Procedimento foi realizado no lado errado do corpo e resultou na amputação; indenização soma R$ 58 mil
IPATINGA – Um médico foi condenado a indenizar um paciente após realizar uma cirurgia de correção de hérnia no lado errado do corpo, em Ipatinga, no Vale do Aço. O caso foi analisado pela 20ª Câmara Cível do Tribunal de Justiça de Minas Gerais (TJMG), que manteve a decisão de primeira instância e fixou a indenização em R$ 50 mil por danos morais e R$ 8 mil por danos estéticos.
De acordo com o processo, o paciente foi internado para a correção de uma hérnia inguinal do lado esquerdo. No entanto, durante o procedimento, o cirurgião realizou a abertura no lado direito, o que tornou necessária uma segunda cirurgia, desta vez no local correto. Durante essa nova intervenção, o homem sofreu uma torção testicular e precisou passar por uma terceira cirurgia, que resultou na amputação de um dos testículos.

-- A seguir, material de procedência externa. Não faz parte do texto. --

(** * pgmount: device records, mount-directory naming, the daemon's
      poll/mount/unmount state machine and its event hooks.

    A shallow embedding of [device/device.go], [config/config.go] and
    [daemon/daemon.go], and of the parts of the tray and of the command-line
    tools that call them. Go strings are byte sequences and are modelled by
    [string]; Go maps by stdpp's [gmap]; pointers to device records by
    locations in a heap; a run-time panic by the [Panic] outcome; an
    [error] by [option string], [None] being [nil]. What the daemon does to
    the outside is kept in a trace, and what the outside answers is a
    function of that trace.

    The first part holds the program, the second its properties. *)

From Stdlib Require Import ZArith Ascii String List.
From stdpp Require Import base gmap strings list fin_maps pretty.

Local Open Scope string_scope.
Local Open Scope list_scope.

(** ** Outcomes of Go computations that may panic *)

Inductive Outcome (A : Type) : Type :=
| Ret (a : A)
| Panic (msg : string).
Arguments Ret {A} a.
Arguments Panic {A} msg.

(** ** The parts of Go's [strings] package the program uses *)

Module strings.

(** [strings.HasPrefix]. *)
Fixpoint HasPrefix (s pre : string) : bool :=
  match pre, s with
  | EmptyString, _ => true
  | String c pre', String d s' => if Ascii.eqb c d then HasPrefix s' pre' else false
  | String _ _, EmptyString => false
  end.

(** The scan behind [strings.ReplaceAll] for a non-empty [old]: matches are
    taken left to right and do not overlap; [skip] counts the bytes of the
    current match that remain to be dropped. *)
Fixpoint replace_from (old new : string) (skip : nat) (s : string) : string :=
  match s with
  | EmptyString => EmptyString
  | String c s' =>
      match skip with
      | S k => replace_from old new k s'
      | O =>
          if HasPrefix s old
          then new +:+ replace_from old new (String.length old - 1) s'
          else String c (replace_from old new 0 s')
      end
  end.

(** For an empty [old] Go inserts [new] before every character and at the
    end (character by character; the program never calls it so). *)
Fixpoint intersperse_all (new s : string) : string :=
  match s with
  | EmptyString => new
  | String c s' => new +:+ String c (intersperse_all new s')
  end.

(** [strings.ReplaceAll]. *)
Definition ReplaceAll (s old new : string) : string :=
  match old with
  | EmptyString => intersperse_all new s
  | String _ _ => replace_from old new 0 s
  end.

(** [strings.Join]. *)
Fixpoint Join (elems : list string) (sep : string) : string :=
  match elems with
  | [] => ""
  | [e] => e
  | e :: rest => e +:+ sep +:+ Join rest sep
  end.

(** Splitting at every occurrence of one separator byte ([strings.Split]
    with a one-byte separator); [cur] is the piece being read. *)
Fixpoint split_on (sep : ascii) (cur : string) (s : string) : list string :=
  match s with
  | EmptyString => [cur]
  | String c s' =>
      if Ascii.eqb c sep then cur :: split_on sep "" s'
      else split_on sep (cur +:+ String c "") s'
  end.

(** Does the byte [c] occur in [s]? ([strings.ContainsRune] on a byte.) *)
Fixpoint ContainsByte (s : string) (c : ascii) : bool :=
  match s with
  | EmptyString => false
  | String d s' => if Ascii.eqb c d then true else ContainsByte s' c
  end.

(** [strings.Contains]. *)
Fixpoint Contains (s sub : string) : bool :=
  if HasPrefix s sub then true
  else match s with
       | EmptyString => false
       | String _ s' => Contains s' sub
       end.

End strings.

(** ** [path/filepath] on a Unix host *)

Module filepath.

(** One step of the lexical clean-up of [filepath.Clean]: [stack] holds the
    elements kept so far, innermost first. *)
Definition clean_step (rooted : bool) (stack : list string) (elem : string)
  : list string :=
  if String.eqb elem "" then stack
  else if String.eqb elem "." then stack
  else if String.eqb elem ".." then
    match stack with
    | top :: below =>
        if String.eqb top ".." then elem :: stack else below
    | [] => if rooted then [] else [elem]
    end
  else elem :: stack.

(** [filepath.Clean]: multiple separators collapse, [.] elements vanish,
    an inner [..] removes the element before it, a [..] at the start of a
    rooted path vanishes, and the empty result is [.]. *)
Definition Clean (path : string) : string :=
  let rooted := strings.HasPrefix path "/" in
  let kept := rev (fold_left (clean_step rooted) (strings.split_on "/" "" path) []) in
  let body := strings.Join kept "/" in
  if rooted then "/" +:+ body
  else if String.eqb body "" then "." else body.

(** [filepath.Join]: empty elements before the first non-empty one are
    ignored, the rest is joined with the separator and cleaned; with
    nothing but empty elements the result is empty. *)
Fixpoint Join (elem : list string) : string :=
  match elem with
  | [] => ""
  | e :: rest =>
      if negb (String.eqb e "") then Clean (strings.Join elem "/")
      else Join rest
  end.

End filepath.

(** ** Device records ([device.Device]) *)

Record Device : Type := mkDevice {
  Name : string;
  Path : string;
  Label : string;
  UUID : string;
  FSType : string;
  Size : Z;
  MountPoint : string;
  IsMounted : bool;
  IsEncrypted : bool;
  IsUnlocked : bool;
  IsPartition : bool;
  IsRemovable : bool;
  PartitionNum : Z
}.

(** The zero value of the struct, with a name. *)
Definition zeroDevice : Device :=
  mkDevice "" "" "" "" "" 0 "" false false false false false 0.

(** The slice expression [s[:n]] on a string: a run-time panic when [n]
    exceeds the length. *)
Fixpoint take_bytes (n : nat) (s : string) : string :=
  match n, s with
  | O, _ => ""
  | S k, String c s' => String c (take_bytes k s')
  | S _, EmptyString => ""
  end.

Definition slice_to (s : string) (n : nat) : Outcome string :=
  if Nat.leb n (String.length s) then Ret (take_bytes n s)
  else Panic ("runtime error: slice bounds out of range [:" +:+ pretty n
              +:+ "] with length " +:+ pretty (String.length s)).

(** [func (d *Device) GetDisplayName() string] *)
Definition GetDisplayName (d : Device) : Outcome string :=
  if negb (String.eqb (Label d) "") then Ret (Label d)
  else if negb (String.eqb (UUID d) "") then
    match slice_to (UUID d) 8 with
    | Ret p => Ret (p +:+ "...")
    | Panic m => Panic m
    end
  else Ret (Name d).

(** The two replacements of [GetMountDirectory]. *)
Definition sanitize (name : string) : string :=
  strings.ReplaceAll (strings.ReplaceAll name "/" "_") " " "_".

(** [func (d *Device) GetMountDirectory(base string) string] *)
Definition GetMountDirectory (d : Device) (base : string) : Outcome string :=
  match GetDisplayName d with
  | Ret name => Ret (filepath.Join [base; sanitize name])
  | Panic m => Panic m
  end.


(** ** More of Go's library: white space, unsigned numbers *)

Module gostd.

Definition byte_of (n : nat) : ascii := ascii_of_nat n.

(** The UTF-8 encodings of the characters for which [unicode.IsSpace]
    holds: tab, line feed, vertical tab, form feed, carriage return,
    space, U+0085, U+00A0, U+1680, U+2000 to U+200A, U+2028, U+2029,
    U+202F, U+205F and U+3000. *)
Definition enc (bytes : list nat) : string :=
  string_of_list_ascii (map byte_of bytes).

Definition space_runes : list string :=
  map enc
    ([[9]; [10]; [11]; [12]; [13]; [32]; [194; 133]; [194; 160];
      [225; 154; 128]]
     ++ map (fun k => [226; 128; 128 + k]) (seq 0 11)
     ++ [[226; 128; 168]; [226; 128; 169]; [226; 128; 175];
         [226; 129; 159]; [227; 128; 128]]).

Fixpoint drop_bytes (n : nat) (s : string) : string :=
  match n, s with
  | O, _ => s
  | S k, String _ s' => drop_bytes k s'
  | S _, EmptyString => EmptyString
  end.

(** Length in bytes of the white-space character that starts [s], if one
    of [runes] does. *)
Definition leading_space (runes : list string) (s : string) : option nat :=
  match filter (fun r => strings.HasPrefix s r = true) runes with
  | r :: _ => Some (String.length r)
  | [] => None
  end.

Fixpoint trim_left (runes : list string) (fuel : nat) (s : string) : string :=
  match fuel with
  | O => s
  | S k =>
      match leading_space runes s with
      | Some n => trim_left runes k (drop_bytes n s)
      | None => s
      end
  end.

Definition rev_string (s : string) : string :=
  string_of_list_ascii (rev (list_ascii_of_string s)).

(** [strings.TrimSpace]: leading and trailing white space removed. *)
Definition TrimSpace (s : string) : string :=
  let s1 := trim_left space_runes (String.length s) s in
  rev_string
    (trim_left (map rev_string space_runes) (String.length s1) (rev_string s1)).

Definition digit_of (c : ascii) : option Z :=
  let n := Z.of_nat (nat_of_ascii c) in
  if (48 <=? n)%Z && (n <=? 57)%Z then Some (n - 48)%Z else None.

Fixpoint parse_digits (acc : Z) (s : string) : option Z :=
  match s with
  | EmptyString => Some acc
  | String c s' =>
      match digit_of c with
      | Some d => parse_digits (acc * 10 + d)%Z s'
      | None => None
      end
  end.

(** [strconv.ParseUint(s, 10, 64)]: decimal digits only, not empty, and a
    value that fits 64 bits; anything else is an error. *)
Definition ParseUint64 (s : string) : option Z :=
  match s with
  | EmptyString => None
  | _ => match parse_digits 0 s with
         | Some v => if (v <? 2 ^ 64)%Z then Some v else None
         | None => None
         end
  end.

Em primeira instância, o médico foi condenado por erro médico. Ambas as partes recorreram da decisão. O paciente pediu o aumento do valor da indenização, alegando que teria ficado infértil em decorrência dos procedimentos. Já o médico solicitou a exclusão da condenação, sustentando que o erro teria sido resultado de uma falha coletiva da equipe cirúrgica, e não exclusivamente sua.
Relator do recurso, o desembargador Fernando Caldeira Brant manteve a condenação e os valores fixados. Segundo o magistrado, o laudo pericial apontou a existência de alterações pré-existentes que influenciaram a função hormonal e reprodutiva do paciente, o que afastou a relação de causalidade exclusiva entre o ato médico e a alegada infertilidade.
No voto, o relator destacou que a responsabilidade pelo cumprimento dos protocolos de segurança cirúrgica é do cirurgião principal. “A jurisprudência consolidada do Superior Tribunal de Justiça e dos tribunais estaduais é firme ao estabelecer que o cirurgião líder responde diretamente pelos atos praticados durante o procedimento, inclusive pela conferência do local da intervenção, sendo inadmissível delegar essa responsabilidade”, afirmou.
O pedido de indenização por lucros cessantes foi rejeitado, uma vez que, segundo o entendimento do colegiado, a documentação apresentada não comprovou perda de rendimentos por parte do paciente. O processo tramita em segredo de Justiça.